OK. Imagine the scenario. You arrive at a class to support an outdoor learning session and it’s not happening. Do you:
a) Nip off to the staffroom for a quick cuppa?
b) Join in the planned (indoor) activity?
c) Set up an impromptu Harry Potter hunt?
Generally speaking I’m not a big fan of trails outdoors as I have too much experience of spending hours setting it up for it all to be over within a few minutes. However a couple of years ago I put together a Harry Potter trail based upon the puzzle Hermione and Harry encountered in their quest to find the Philosopher’s Stone. It a useful comprehension exercise with a bit of deduction thrown in for good measure. The rhyming puzzle was split into 16 clues, e.g.:
These were cut out, laminated and then posted around the school grounds at top speed. (Run, teacher, run!). On a map I marked the approximate location of the clues. The beautiful map below was drawn by a child in the Primary 7 class which was quick to photocopy for each group. Whilst it is not drawn to scale, the slight inaccuracies add to the challenge.

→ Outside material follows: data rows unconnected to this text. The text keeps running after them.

Lemma decoders_agree_in_range r : 0 ≤ r ≤ 19682 → decoders_agree r.
Proof.
  intros Hr. exists (digit_char <$> digit_table r), (digit_table r).
  split; [by apply spaghetti_lookup_table_digits|].
  split; [by apply three_state_lookup_table_digits|].
  intros nb. unfold spaghetti_output, dict_getitem. rewrite lookup_fmap.
  destruct (decide (nb ∈ neighborhoods)) as [Hin|Hout].
  - apply list_elem_of_lookup in Hin as [k Hk].
    rewrite (digit_table_lookup r k nb Hk). simpl.
    apply int_of_char_digit, digit_range.
  - by rewrite digit_table_lookup_None.
Qed.

(** ** The claims about the rule decoder *)

(** C1 (as stated, refuted): at rule index 1, whose 9-digit numeral is
    [000000001], the table does not give neighborhood (0,0) the digit at
    position 0; it gives it the last digit, 1. *)
Lemma lookup_table_not_msd_first : ¬ msd_first_assignment 1.
Proof.
  intros (t & Ht & Hall).
  rewrite three_state_lookup_table_digits in Ht by lia.
  injection Ht as <-.
  specialize (Hall 0%nat (0, 0) eq_refl).
  rewrite (digit_table_lookup 1 0 (0, 0) eq_refl) in Hall.
  vm_compute in Hall. discriminate Hall.
Qed.

(** C1 (amended): for every rule index in [0, 19682] the table gives the
    [p]-th neighborhood in lexicographic order the digit at position [8 - p]
    of the 9-digit, most-significant-first numeral: the least significant
    digit is the output of (0,0), the most significant that of (2,2). *)
Theorem lookup_table_lsd_first r :
  0 ≤ r ≤ 19682 →
  ∃ t, three_state_lookup_table r = Returned t
       ∧ ∀ (p : nat) nb, neighborhoods !! p = Some nb →
                         t !! nb = Some (msd_digit r (8 - p)).
Proof.
  intros Hr. exists (digit_table r).
  split; [by apply three_state_lookup_table_digits|].
  intros p nb Hp. rewrite (digit_table_lookup r p nb Hp).
  assert (p < 9)%nat as Hlt by (apply lookup_lt_Some in Hp; exact Hp).
  unfold msd_digit. do 2 f_equal. lia.
Qed.

Lemma lookup_table_lsd_first_witness :
  0 ≤ 8711 ≤ 19682
  ∧ ∃ t, three_state_lookup_table 8711 = Returned t
         ∧ ∀ (p : nat) nb, neighborhoods !! p = Some nb →
                           t !! nb = Some (msd_digit 8711 (8 - p)).
Proof. split; [lia | apply (lookup_table_lsd_first 8711); lia]. Defined.

(** C8: the map from rule index to table is injective on [0, 19682]: the
    tables of two distinct rule indices differ on some neighborhood. *)
Theorem lookup_table_injective r1 r2 :
  0 ≤ r1 ≤ 19682 → 0 ≤ r2 ≤ 19682 → r1 ≠ r2 →
  ∃ t1 t2 nb, three_state_lookup_table r1 = Returned t1
              ∧ three_state_lookup_table r2 = Returned t2
              ∧ nb ∈ neighborhoods
              ∧ t1 !! nb ≠ t2 !! nb.
Proof.
  intros H1 H2 Hne. exists (digit_table r1), (digit_table r2).
  destruct (decide (Exists (λ nb, digit_table r1 !! nb ≠ digit_table r2 !! nb)
                           neighborhoods)) as [Hex|Hall].
  - apply Exists_exists in Hex as (nb & Hin & Hdiff). exists nb.
    by rewrite !three_state_lookup_table_digits.
  - exfalso. apply Hne.
    assert (∀ k : nat, (k < 9)%nat → digit r1 k = digit r2 k) as Hd.
    { intros k Hk.
      destruct (lookup_lt_is_Some_2 neighborhoods k Hk) as [nb Hnb].
      destruct (decide (digit_table r1 !! nb = digit_table r2 !! nb)) as [Heq|Hdiff].
      - rewrite !(digit_table_lookup _ k nb Hnb) in Heq. by injection Heq.
      - exfalso. apply Hall, Exists_exists. exists nb.
        split; [by eapply list_elem_of_lookup_2 | done]. }
    rewrite (digits_sum r1 H1), (digits_sum r2 H2).
    rewrite !Hd by lia. reflexivity.
Qed.

Lemma lookup_table_injective_witness :
  ∃ t1 t2 nb, three_state_lookup_table 0 = Returned t1
              ∧ three_state_lookup_table 1 = Returned t2
              ∧ nb ∈ neighborhoods
              ∧ t1 !! nb ≠ t2 !! nb.
Proof. apply (lookup_table_injective 0 1); lia. Defined.

(** C3 (as stated, refuted): no rule index in [0, 19682] makes the two
    decoders disagree. *)
Lemma decoders_never_disagree : ¬ ∃ r, 0 ≤ r ≤ 19682 ∧ ¬ decoders_agree r.
Proof. intros (r & Hr & Hdis). apply Hdis. by apply decoders_agree_in_range. Qed.

(** C3 (amended): for every rule index in [0, 19682] both implementations
    give the [k]-th neighborhood in lexicographic order the base-3 digit of
    weight [3 ^ k]; the first stores it as a one-character string, which it
    converts with [int] when it reads the table, the second as an integer. *)
Theorem decoders_same_digits r :
  0 ≤ r ≤ 19682 →
  ∃ tS tF, spaghetti_lookup_table r = Returned tS
           ∧ three_state_lookup_table r = Returned tF
           ∧ ∀ (k : nat) nb, neighborhoods !! k = Some nb →
               tS !! nb = Some (digit_char (digit r k))
               ∧ spaghetti_output tS nb = Returned (digit r k)
               ∧ tF !! nb = Some (digit r k).
Proof.
  intros Hr. exists (digit_char <$> digit_table r), (digit_table r).
  split; [by apply spaghetti_lookup_table_digits|].
  split; [by apply three_state_lookup_table_digits|].
  intros k nb Hk. unfold spaghetti_output, dict_getitem.
  rewrite lookup_fmap, (digit_table_lookup r k nb Hk). simpl.
  split; [done|]. split; [apply int_of_char_digit, digit_range | done].
Qed.

Lemma decoders_same_digits_witness :
  0 ≤ 8711 ≤ 19682
  ∧ ∃ tS tF, spaghetti_lookup_table 8711 = Returned tS
             ∧ three_state_lookup_table 8711 = Returned tF
             ∧ ∀ (k : nat) nb, neighborhoods !! k = Some nb →
                 tS !! nb = Some (digit_char (digit 8711 k))
                 ∧ spaghetti_output tS nb = Returned (digit 8711 k)
                 ∧ tF !! nb = Some (digit 8711 k).
Proof. split; [lia | apply (decoders_same_digits 8711); lia]. Defined.

(** ** One step of the automaton *)

Lemma list_getitem_wrap {A} `{!Inhabited A} (l : list A) (k : Z) :
  - Z.of_nat (length l) ≤ k < Z.of_nat (length l) →
  list_getitem l k = Returned (l !!! Z.to_nat (k `mod` Z.of_nat (length l))).
Proof.
  intros Hk. unfold list_getitem. cbv zeta.
  assert ((if bool_decide (k < 0) then k + Z.of_nat (length l) else k)
          = k `mod` Z.of_nat (length l)) as ->.
  { case_bool_decide.
    - apply (Z.mod_unique_pos _ _ (-1)); lia.
    - symmetry. apply Z.mod_small. lia. }
  pose proof (Z.mod_pos_bound k (Z.of_nat (length l))) as Hm.
  rewrite bool_decide_eq_true_2 by lia.
  destruct (lookup_lt_is_Some_2 l (Z.to_nat (k `mod` Z.of_nat (length l)))) as [x Hx];
    [lia|].
  rewrite Hx. f_equal. symmetry. by apply list_lookup_total_correct.
Qed.

Lemma list_getitem_nat {A} `{!Inhabited A} (l : list A) (i : nat) :
  (i < length l)%nat → list_getitem l (Z.of_nat i) = Returned (l !!! i).
Proof.
  intros Hi. rewrite list_getitem_wrap by lia.
  rewrite Z.mod_small by lia. by rewrite Nat2Z.id.
Qed.

Lemma symbol_lookup_total (row : list Z) (i : nat) :
  Forall symbol row → (i < length row)%nat → symbol (row !!! i).
Proof.
  intros Hrow Hi. destruct (lookup_lt_is_Some_2 row i Hi) as [x Hx].
  rewrite (list_lookup_total_correct _ _ _ Hx).
  by eapply Forall_lookup_1.
Qed.

Lemma wrap_index_lt (L : nat) (i : nat) :
  (i < L)%nat → (Z.to_nat ((Z.of_nat i - 1) `mod` Z.of_nat L) < L)%nat.
Proof.
  intros Hi. pose proof (Z.mod_pos_bound (Z.of_nat i - 1) (Z.of_nat L)). lia.
Qed.

Lemma next_cell_lookup tbl row (i : nat) :
  table_total tbl → Forall symbol row → (i < length row)%nat →
  tbl !! (row !!! Z.to_nat ((Z.of_nat i - 1) `mod` Z.of_nat (length row)), row !!! i)
  = Some (next_cell tbl row i)
  ∧ symbol (next_cell tbl row i).
Proof.
  intros Htbl Hrow Hi.
  destruct (Htbl (row !!! Z.to_nat ((Z.of_nat i - 1) `mod` Z.of_nat (length row)))
                 (row !!! i)) as (v & Hv & Hsym).
  { apply symbol_lookup_total; [done | by apply wrap_index_lt]. }
  { by apply symbol_lookup_total. }
  unfold next_cell. by rewrite (lookup_total_correct _ _ _ Hv).
Qed.

Lemma new_configuration_loop_cells tbl row :
  table_total tbl → Forall symbol row →
  ∀ (indices : list nat) acc,
    Forall (λ i, (i < length row)%nat) indices →
    new_configuration_loop tbl row (Z.of_nat <$> indices) acc
    = Returned (acc ++ (next_cell tbl row <$> indices)).
Proof.
  intros Htbl Hrow indices.
  induction indices as [|i indices IH]; intros acc Hlt; simpl.
  - by rewrite app_nil_r.
  - apply Forall_cons in Hlt as [Hi Hlt].
    rewrite (list_getitem_wrap row (Z.of_nat i - 1)) by lia. simpl.
    rewrite (list_getitem_nat row i) by done. simpl.
    unfold dict_getitem.
    destruct (next_cell_lookup tbl row i Htbl Hrow Hi) as [-> _]. simpl.
    rewrite IH by done. by rewrite <- app_assoc.
Qed.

Like orienteering, the children were set the task and then had to copy the numbers onto their own map using the master. They had to consider the most efficient strategy for collecting and writing down the clues.
Some groups stuck together. Other groups chose to split up and seek the clues independently bring the results back to a record keeper.
Most groups realised that collecting the clues in order wasn’t necessary.
And the map was frequently consulted.
Once the clues had been located and collected, the groups began the task of putting them together in the correct order and working out which bottle contained which potion on the table below:
I found it interesting to observe the children undertaking this part of the task. One or two children in each group got really into the puzzle. The rest opted out. Having a task to engage the opter-outers at this point is useful. The actual hunt appealed highly to the whole class. It was an unexpected surprise to be sent outside on a balmy spring day to do this.
Because I had kept my original cards and had a map readily available, the activity took exactly 20 minutes to set up. It’s worth spending the time, when creating such activities to make them easily replicable with another class or site. In the past I’ve done this activity as a series of clues to guide children to the next place in the school grounds. This removes the need for a map but does make the activity site specific.
Finally, for those practitioners interested in geocaching and its application to trails in school grounds, then have a look at this post by Jen Deyenberg. It’s a lovely way of enhancing a hunt using gps and talking tins.